**Action item:**
Every line below between the line holding "A shallow embedding of the plugin's" and the line holding "- Every instance", inclusive, should be repeated exactly, and all other lines omitted.

Saved data entries
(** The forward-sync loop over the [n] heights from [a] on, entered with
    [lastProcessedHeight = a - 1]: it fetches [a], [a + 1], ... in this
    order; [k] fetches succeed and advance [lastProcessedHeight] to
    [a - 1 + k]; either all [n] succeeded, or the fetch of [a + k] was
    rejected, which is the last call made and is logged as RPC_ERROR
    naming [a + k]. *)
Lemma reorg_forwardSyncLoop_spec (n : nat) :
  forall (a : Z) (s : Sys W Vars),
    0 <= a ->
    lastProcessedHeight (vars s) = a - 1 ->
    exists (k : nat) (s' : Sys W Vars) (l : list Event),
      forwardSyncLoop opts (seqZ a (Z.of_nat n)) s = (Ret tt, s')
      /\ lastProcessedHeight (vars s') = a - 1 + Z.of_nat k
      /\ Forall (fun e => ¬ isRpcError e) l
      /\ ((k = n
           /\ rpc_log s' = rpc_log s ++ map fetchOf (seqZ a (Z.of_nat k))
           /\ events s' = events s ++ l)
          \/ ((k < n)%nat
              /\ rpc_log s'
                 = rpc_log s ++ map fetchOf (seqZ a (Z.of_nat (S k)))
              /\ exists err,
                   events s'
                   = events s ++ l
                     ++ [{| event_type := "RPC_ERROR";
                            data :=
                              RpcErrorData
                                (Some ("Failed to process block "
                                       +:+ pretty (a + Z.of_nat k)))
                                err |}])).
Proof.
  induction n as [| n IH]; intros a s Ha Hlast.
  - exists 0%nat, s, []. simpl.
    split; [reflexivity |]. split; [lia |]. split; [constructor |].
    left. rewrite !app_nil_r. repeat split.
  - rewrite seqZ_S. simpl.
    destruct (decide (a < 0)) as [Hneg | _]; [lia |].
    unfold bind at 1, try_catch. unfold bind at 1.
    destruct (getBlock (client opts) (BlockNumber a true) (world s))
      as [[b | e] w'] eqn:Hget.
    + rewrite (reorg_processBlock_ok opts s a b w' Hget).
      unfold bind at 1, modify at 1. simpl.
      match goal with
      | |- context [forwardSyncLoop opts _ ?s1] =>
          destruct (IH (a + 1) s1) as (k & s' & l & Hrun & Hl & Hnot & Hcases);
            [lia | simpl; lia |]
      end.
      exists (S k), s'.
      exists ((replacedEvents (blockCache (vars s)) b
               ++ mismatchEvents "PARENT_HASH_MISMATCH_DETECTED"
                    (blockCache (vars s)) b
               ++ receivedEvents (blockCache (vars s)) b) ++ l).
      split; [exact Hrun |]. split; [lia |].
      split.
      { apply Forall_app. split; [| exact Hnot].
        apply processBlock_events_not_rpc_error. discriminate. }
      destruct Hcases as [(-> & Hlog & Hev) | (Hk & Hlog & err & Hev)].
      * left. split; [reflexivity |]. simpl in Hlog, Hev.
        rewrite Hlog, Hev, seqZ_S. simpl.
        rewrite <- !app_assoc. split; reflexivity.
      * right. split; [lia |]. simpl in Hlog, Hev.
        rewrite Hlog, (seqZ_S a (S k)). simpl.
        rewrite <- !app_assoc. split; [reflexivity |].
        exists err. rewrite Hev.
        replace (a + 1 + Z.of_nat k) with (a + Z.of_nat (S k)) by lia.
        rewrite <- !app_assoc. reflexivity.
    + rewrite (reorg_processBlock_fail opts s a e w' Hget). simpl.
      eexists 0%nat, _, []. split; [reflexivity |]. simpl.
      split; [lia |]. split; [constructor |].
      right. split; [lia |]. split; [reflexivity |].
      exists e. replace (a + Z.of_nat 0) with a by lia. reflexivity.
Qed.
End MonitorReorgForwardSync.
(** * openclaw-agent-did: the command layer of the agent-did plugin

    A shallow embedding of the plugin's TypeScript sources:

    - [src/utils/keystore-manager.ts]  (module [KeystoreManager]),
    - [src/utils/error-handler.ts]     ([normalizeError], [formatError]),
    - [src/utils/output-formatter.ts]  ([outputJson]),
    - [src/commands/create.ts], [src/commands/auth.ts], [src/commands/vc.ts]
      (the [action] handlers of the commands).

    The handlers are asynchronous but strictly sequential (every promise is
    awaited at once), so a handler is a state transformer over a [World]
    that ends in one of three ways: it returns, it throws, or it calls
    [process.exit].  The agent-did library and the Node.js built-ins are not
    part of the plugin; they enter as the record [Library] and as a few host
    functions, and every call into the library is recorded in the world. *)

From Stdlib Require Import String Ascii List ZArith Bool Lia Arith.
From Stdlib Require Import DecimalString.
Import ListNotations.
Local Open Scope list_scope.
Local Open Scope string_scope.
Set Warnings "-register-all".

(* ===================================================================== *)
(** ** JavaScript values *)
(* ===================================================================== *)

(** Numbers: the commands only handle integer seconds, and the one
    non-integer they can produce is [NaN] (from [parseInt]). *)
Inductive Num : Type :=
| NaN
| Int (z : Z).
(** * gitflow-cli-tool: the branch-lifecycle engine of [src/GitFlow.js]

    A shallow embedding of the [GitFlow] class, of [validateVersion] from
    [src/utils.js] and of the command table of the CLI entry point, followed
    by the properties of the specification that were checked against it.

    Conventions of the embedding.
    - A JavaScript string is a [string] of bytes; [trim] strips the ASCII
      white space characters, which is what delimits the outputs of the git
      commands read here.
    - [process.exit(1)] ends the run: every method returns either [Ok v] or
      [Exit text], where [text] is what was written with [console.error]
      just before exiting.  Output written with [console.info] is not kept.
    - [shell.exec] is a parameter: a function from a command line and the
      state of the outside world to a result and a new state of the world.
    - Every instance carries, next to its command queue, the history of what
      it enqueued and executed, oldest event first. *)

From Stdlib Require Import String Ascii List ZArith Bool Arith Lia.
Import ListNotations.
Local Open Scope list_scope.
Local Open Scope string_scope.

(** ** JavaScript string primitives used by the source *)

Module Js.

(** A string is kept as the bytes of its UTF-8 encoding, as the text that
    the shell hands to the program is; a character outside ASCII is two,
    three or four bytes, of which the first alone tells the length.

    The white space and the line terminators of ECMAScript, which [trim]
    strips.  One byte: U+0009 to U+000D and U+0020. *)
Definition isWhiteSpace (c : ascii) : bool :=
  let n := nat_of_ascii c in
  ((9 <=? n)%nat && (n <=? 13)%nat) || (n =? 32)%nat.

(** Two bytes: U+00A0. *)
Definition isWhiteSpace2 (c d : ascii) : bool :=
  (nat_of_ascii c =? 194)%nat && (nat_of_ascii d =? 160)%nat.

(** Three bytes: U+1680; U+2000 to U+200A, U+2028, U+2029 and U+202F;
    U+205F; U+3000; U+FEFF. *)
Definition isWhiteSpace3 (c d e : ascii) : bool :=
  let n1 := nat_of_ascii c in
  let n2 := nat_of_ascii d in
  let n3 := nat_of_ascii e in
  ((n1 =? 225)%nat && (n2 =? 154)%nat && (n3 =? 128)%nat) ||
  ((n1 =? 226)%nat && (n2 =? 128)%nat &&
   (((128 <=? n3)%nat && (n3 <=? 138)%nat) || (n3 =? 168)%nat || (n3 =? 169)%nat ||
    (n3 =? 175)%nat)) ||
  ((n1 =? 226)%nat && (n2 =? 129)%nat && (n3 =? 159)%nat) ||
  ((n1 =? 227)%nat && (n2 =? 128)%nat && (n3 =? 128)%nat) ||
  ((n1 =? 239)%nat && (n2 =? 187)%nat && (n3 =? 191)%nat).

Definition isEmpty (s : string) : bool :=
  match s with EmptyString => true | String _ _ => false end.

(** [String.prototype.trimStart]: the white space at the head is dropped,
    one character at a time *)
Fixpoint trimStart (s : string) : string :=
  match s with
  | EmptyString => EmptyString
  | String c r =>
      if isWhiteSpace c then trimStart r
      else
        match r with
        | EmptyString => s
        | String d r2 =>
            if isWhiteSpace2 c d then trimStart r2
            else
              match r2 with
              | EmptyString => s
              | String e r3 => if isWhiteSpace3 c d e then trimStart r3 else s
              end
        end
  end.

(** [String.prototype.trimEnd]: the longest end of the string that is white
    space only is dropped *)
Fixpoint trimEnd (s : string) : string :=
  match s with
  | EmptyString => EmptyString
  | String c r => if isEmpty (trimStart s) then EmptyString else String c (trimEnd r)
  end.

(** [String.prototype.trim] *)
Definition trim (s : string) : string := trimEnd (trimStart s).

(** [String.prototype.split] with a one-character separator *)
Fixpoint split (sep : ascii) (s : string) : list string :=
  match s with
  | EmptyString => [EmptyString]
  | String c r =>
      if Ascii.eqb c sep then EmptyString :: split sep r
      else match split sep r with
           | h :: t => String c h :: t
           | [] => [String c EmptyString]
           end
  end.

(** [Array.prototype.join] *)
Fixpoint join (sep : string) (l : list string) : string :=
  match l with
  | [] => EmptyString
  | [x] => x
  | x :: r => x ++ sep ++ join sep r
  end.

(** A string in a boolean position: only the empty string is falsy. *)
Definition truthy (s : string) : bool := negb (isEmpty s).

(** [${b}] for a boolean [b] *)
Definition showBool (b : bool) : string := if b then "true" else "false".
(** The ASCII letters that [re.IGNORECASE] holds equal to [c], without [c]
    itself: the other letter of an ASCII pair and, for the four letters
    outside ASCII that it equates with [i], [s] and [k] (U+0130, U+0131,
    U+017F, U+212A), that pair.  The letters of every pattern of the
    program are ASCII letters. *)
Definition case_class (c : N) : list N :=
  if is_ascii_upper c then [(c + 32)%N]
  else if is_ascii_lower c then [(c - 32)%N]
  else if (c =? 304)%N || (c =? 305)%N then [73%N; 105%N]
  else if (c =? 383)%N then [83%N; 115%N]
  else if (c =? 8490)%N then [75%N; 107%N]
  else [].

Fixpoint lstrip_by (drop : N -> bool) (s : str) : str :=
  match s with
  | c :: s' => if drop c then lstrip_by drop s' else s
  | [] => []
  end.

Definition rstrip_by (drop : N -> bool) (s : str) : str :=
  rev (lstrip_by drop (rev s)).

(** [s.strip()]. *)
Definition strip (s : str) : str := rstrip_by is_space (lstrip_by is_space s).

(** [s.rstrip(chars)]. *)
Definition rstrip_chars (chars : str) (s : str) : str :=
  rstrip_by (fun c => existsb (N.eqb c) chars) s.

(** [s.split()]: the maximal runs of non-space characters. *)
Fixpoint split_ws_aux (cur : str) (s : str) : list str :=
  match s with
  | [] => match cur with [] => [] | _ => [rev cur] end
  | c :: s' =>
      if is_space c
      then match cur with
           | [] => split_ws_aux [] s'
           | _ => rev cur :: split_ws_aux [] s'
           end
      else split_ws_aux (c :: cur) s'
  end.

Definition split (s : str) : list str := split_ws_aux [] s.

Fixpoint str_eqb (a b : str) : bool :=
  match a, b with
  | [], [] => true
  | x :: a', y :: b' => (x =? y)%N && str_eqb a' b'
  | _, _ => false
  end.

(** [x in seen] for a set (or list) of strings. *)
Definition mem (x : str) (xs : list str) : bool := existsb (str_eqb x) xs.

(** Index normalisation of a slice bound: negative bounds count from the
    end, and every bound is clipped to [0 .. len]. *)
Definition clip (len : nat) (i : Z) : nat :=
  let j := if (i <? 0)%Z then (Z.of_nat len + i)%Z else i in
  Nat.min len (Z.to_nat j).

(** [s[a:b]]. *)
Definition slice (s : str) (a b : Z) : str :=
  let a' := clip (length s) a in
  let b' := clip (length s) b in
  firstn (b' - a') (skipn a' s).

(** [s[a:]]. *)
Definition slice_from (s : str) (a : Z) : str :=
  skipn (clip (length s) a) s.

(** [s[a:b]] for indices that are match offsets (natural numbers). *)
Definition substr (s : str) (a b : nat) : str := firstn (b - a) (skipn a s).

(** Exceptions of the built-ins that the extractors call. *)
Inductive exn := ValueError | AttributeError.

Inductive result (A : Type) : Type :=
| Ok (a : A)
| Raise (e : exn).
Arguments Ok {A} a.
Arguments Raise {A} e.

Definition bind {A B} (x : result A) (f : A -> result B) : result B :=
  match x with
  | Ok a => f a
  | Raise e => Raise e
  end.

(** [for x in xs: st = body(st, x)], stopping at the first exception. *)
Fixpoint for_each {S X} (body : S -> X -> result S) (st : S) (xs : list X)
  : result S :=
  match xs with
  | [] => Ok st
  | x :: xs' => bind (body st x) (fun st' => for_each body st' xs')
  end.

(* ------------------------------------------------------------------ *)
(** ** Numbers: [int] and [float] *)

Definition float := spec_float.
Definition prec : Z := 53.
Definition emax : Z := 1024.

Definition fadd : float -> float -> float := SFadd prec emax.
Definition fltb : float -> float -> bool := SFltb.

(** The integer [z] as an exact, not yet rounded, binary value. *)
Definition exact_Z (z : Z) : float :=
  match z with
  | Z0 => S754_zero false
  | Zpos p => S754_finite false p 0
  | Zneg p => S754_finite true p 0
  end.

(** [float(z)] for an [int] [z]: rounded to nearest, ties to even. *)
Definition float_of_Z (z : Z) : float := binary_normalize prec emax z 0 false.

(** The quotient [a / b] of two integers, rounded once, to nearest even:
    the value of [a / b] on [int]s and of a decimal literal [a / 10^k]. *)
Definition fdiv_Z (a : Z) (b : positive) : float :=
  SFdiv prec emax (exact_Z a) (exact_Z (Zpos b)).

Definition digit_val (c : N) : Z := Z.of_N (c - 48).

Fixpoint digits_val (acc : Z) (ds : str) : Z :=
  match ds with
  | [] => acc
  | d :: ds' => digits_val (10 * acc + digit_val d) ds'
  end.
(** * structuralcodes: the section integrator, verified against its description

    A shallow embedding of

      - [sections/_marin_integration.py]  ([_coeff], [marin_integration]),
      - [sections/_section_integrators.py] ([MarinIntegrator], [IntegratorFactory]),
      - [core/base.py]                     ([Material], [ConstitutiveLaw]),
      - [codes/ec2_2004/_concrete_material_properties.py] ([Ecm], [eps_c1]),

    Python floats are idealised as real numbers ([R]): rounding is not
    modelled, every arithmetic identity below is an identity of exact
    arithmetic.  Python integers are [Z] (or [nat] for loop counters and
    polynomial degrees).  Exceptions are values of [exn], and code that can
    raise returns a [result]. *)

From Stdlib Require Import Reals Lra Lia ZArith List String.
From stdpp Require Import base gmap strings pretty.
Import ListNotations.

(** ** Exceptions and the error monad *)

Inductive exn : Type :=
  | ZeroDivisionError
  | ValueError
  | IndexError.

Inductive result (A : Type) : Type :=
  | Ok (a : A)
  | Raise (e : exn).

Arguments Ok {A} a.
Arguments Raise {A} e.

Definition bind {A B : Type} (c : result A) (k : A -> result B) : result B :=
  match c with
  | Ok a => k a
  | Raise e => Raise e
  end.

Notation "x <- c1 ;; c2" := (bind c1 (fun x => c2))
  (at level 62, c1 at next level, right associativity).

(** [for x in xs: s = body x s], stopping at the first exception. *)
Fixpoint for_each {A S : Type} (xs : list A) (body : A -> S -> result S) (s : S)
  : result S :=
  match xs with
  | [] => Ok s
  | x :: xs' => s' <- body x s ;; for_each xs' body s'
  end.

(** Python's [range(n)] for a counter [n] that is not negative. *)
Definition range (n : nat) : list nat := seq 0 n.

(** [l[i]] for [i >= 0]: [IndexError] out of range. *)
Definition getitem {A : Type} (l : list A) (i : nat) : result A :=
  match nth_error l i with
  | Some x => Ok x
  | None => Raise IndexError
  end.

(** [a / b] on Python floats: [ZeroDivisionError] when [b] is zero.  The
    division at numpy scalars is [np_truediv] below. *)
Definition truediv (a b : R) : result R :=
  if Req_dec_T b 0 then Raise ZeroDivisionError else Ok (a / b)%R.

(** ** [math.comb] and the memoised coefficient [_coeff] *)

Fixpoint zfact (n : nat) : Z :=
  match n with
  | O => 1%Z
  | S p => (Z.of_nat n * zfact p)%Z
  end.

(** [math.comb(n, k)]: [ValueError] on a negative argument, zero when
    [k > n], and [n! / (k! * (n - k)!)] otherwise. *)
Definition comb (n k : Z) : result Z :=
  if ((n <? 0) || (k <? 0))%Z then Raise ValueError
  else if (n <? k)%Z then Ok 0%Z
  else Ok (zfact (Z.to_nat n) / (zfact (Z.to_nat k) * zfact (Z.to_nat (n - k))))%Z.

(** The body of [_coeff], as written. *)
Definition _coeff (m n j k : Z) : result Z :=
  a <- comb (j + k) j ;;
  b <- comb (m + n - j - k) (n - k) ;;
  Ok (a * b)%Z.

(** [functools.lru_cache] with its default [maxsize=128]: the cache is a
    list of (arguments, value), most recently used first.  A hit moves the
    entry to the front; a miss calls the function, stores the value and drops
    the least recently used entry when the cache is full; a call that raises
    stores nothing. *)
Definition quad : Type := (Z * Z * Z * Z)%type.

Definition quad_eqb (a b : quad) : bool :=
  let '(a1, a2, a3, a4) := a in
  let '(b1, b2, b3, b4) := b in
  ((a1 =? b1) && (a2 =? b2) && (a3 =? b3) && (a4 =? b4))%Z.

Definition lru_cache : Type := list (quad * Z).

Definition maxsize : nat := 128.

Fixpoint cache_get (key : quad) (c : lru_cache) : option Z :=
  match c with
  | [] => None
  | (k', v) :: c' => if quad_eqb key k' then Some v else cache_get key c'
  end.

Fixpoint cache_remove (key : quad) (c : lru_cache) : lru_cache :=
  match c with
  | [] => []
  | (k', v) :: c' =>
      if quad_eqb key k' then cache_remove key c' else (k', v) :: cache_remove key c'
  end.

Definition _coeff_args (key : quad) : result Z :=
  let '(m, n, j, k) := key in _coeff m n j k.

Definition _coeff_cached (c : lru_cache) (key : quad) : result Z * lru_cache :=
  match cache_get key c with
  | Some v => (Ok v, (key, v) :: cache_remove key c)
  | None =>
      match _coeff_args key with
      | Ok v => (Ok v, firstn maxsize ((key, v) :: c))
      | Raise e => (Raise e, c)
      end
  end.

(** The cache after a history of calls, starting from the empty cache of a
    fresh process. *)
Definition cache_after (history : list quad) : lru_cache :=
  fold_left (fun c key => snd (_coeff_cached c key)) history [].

**Answer area:**
    A shallow embedding of the plugin's TypeScript sources:

    - [src/utils/keystore-manager.ts]  (module [KeystoreManager]),
    - [src/utils/error-handler.ts]     ([normalizeError], [formatError]),
    - [src/utils/output-formatter.ts]  ([outputJson]),
    - [src/commands/create.ts], [src/commands/auth.ts], [src/commands/vc.ts]
      (the [action] handlers of the commands).

    The handlers are asynchronous but strictly sequential (every promise is
    awaited at once), so a handler is a state transformer over a [World]
    that ends in one of three ways: it returns, it throws, or it calls
    [process.exit].  The agent-did library and the Node.js built-ins are not
    part of the plugin; they enter as the record [Library] and as a few host
    functions, and every call into the library is recorded in the world. *)

From Stdlib Require Import String Ascii List ZArith Bool Lia Arith.
From Stdlib Require Import DecimalString.
Import ListNotations.
Local Open Scope list_scope.
Local Open Scope string_scope.
Set Warnings "-register-all".

(* ===================================================================== *)
(** ** JavaScript values *)
(* ===================================================================== *)

(** Numbers: the commands only handle integer seconds, and the one
    non-integer they can produce is [NaN] (from [parseInt]). *)
Inductive Num : Type :=
| NaN
| Int (z : Z).
(** * gitflow-cli-tool: the branch-lifecycle engine of [src/GitFlow.js]

    A shallow embedding of the [GitFlow] class, of [validateVersion] from
    [src/utils.js] and of the command table of the CLI entry point, followed
    by the properties of the specification that were checked against it.

    Conventions of the embedding.
    - A JavaScript string is a [string] of bytes; [trim] strips the ASCII
      white space characters, which is what delimits the outputs of the git
      commands read here.
    - [process.exit(1)] ends the run: every method returns either [Ok v] or
      [Exit text], where [text] is what was written with [console.error]
      just before exiting.  Output written with [console.info] is not kept.
    - [shell.exec] is a parameter: a function from a command line and the
      state of the outside world to a result and a new state of the world.
    - Every instance carries, next to its command queue, the history of what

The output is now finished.